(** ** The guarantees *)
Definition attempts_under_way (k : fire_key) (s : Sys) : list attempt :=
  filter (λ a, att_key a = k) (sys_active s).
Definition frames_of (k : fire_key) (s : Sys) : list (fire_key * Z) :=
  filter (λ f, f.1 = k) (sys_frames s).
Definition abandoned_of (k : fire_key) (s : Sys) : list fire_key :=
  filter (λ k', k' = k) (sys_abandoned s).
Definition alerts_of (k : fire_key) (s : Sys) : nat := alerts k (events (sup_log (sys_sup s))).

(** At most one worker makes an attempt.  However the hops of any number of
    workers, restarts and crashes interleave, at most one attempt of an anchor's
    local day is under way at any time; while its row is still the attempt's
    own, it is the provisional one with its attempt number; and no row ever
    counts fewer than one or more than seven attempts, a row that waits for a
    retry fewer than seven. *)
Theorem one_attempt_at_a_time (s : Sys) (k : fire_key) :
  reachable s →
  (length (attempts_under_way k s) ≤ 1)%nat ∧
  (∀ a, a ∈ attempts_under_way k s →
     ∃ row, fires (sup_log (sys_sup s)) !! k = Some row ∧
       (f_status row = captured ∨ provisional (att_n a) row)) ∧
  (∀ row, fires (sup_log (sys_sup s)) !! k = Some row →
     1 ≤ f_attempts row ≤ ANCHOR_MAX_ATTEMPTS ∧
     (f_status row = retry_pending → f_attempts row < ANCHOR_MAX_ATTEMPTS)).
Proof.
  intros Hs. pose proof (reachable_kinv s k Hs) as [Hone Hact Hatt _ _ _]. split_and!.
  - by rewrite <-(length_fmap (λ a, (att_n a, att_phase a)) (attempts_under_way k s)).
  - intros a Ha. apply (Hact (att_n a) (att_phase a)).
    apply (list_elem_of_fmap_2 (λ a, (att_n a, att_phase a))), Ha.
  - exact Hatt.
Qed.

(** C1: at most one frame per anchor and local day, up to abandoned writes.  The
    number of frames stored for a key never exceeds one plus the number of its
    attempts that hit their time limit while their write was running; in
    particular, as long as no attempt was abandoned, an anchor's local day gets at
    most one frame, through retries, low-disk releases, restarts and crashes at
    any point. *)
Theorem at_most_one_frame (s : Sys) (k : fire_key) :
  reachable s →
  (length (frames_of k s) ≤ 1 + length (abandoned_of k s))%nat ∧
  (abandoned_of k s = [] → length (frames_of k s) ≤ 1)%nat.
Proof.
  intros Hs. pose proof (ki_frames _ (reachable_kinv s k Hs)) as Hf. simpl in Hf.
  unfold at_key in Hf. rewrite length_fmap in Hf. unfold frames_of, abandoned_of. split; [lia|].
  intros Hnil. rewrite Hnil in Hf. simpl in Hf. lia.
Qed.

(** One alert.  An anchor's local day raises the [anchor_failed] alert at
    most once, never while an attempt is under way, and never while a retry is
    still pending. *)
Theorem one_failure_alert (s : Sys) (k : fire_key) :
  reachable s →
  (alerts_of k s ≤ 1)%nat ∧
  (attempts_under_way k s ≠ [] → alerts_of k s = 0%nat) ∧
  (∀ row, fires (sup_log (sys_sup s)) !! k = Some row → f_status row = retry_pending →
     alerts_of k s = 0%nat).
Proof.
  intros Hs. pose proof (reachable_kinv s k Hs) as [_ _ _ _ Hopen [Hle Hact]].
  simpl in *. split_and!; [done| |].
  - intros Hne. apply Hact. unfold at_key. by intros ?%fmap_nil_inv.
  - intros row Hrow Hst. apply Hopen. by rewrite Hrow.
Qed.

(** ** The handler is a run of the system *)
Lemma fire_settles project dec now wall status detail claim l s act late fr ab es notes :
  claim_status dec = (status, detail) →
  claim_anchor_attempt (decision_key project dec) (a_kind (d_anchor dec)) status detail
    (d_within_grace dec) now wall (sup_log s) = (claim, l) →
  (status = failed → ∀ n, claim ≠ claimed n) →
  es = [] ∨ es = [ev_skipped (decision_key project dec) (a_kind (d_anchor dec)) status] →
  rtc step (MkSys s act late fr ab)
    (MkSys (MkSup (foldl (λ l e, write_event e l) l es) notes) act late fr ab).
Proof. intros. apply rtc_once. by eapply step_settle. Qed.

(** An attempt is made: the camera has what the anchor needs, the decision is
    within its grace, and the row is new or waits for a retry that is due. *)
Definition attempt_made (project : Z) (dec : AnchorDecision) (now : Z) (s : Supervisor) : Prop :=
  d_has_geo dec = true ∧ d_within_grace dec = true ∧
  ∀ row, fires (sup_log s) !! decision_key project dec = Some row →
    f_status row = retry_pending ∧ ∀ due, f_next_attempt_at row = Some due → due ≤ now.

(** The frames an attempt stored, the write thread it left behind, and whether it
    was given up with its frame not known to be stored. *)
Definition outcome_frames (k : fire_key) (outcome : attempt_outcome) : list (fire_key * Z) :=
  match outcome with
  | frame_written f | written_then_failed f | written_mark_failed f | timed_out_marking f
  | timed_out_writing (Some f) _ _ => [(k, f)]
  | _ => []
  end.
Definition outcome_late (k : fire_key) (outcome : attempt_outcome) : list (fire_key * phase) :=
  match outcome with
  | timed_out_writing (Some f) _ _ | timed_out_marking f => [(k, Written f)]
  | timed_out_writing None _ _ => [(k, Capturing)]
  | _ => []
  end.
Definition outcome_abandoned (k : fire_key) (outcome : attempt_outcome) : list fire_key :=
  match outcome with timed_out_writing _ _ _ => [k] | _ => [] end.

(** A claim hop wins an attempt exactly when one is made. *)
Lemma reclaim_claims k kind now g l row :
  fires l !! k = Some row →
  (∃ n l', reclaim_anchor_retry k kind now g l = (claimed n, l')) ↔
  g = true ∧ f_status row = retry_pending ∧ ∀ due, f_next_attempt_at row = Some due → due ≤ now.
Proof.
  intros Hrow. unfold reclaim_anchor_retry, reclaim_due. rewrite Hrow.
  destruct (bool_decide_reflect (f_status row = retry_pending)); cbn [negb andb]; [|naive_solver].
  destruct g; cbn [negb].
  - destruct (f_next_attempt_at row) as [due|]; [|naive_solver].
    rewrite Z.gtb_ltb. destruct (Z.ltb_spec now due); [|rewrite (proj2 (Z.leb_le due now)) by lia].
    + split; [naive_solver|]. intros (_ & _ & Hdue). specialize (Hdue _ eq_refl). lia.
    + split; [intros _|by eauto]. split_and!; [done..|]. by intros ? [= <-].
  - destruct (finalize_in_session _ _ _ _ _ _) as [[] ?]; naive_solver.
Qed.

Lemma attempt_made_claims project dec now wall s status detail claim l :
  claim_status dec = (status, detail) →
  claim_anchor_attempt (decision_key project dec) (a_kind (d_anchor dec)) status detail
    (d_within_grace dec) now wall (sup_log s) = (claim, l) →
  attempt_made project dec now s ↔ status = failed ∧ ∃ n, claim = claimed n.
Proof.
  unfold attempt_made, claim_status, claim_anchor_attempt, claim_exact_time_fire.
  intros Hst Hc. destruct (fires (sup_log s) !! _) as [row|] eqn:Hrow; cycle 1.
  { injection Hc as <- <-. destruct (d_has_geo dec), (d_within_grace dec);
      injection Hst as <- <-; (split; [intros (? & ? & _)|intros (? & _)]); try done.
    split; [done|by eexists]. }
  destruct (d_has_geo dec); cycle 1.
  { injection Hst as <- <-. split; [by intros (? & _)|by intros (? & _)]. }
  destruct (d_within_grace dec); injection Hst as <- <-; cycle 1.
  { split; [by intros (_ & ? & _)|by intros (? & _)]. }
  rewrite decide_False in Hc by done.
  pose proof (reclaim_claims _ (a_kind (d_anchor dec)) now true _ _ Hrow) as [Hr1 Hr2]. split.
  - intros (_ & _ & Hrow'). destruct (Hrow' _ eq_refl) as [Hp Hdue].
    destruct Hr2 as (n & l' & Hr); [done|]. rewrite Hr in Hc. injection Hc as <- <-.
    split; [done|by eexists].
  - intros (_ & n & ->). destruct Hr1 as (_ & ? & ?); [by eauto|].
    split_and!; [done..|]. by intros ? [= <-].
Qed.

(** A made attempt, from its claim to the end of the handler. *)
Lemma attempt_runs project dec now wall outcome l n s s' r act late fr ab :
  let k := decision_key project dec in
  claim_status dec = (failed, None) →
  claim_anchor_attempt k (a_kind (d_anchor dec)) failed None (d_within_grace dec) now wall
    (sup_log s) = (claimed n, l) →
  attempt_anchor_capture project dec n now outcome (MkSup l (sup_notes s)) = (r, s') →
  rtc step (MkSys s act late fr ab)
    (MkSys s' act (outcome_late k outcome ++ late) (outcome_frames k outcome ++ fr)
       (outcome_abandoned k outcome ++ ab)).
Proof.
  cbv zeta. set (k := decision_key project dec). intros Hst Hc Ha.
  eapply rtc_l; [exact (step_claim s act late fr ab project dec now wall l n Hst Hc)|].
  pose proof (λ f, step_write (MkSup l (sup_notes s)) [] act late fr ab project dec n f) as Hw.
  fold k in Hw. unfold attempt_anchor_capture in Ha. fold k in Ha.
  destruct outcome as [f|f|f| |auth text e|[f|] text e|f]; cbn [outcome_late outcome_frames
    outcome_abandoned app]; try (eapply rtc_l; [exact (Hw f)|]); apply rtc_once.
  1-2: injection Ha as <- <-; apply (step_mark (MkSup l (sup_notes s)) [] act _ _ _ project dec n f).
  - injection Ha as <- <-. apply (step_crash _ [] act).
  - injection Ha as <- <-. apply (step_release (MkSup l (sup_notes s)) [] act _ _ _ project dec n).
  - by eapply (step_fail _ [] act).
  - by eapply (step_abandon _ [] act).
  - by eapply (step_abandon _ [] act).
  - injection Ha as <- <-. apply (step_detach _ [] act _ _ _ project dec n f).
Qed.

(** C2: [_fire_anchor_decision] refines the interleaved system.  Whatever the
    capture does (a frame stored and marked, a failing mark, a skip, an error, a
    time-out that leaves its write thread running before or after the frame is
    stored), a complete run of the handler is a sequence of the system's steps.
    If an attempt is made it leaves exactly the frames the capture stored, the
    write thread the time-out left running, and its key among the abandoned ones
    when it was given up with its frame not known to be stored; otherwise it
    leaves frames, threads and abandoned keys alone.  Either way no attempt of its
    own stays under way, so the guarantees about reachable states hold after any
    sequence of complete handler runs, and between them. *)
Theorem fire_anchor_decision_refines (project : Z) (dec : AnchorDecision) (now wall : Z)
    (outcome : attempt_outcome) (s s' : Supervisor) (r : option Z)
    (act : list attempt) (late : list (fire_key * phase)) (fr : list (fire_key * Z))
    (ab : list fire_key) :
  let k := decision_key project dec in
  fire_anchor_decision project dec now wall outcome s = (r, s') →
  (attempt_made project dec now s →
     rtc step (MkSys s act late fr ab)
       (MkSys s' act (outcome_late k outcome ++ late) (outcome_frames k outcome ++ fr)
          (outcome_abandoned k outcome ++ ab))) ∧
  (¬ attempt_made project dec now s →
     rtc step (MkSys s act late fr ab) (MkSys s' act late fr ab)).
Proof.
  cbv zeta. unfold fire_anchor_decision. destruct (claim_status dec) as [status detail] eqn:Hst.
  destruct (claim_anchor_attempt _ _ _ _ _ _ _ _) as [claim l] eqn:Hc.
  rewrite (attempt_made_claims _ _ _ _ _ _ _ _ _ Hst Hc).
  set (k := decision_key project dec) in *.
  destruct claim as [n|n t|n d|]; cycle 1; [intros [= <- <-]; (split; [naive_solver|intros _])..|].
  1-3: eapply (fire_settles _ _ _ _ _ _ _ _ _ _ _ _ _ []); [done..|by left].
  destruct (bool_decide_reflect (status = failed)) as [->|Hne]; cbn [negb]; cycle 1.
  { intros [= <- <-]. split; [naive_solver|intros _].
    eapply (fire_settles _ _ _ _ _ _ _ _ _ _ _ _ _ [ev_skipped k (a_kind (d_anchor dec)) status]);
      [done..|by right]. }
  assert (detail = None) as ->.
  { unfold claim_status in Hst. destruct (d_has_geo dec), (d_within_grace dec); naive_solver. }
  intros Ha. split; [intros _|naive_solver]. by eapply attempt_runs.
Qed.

▸ **Exercise**: For each line in the records that contains the word "seven", make a copy.

▸ **Written solution**:
    counts fewer than one or more than seven attempts, a row that waits for a
    retry fewer than seven. *)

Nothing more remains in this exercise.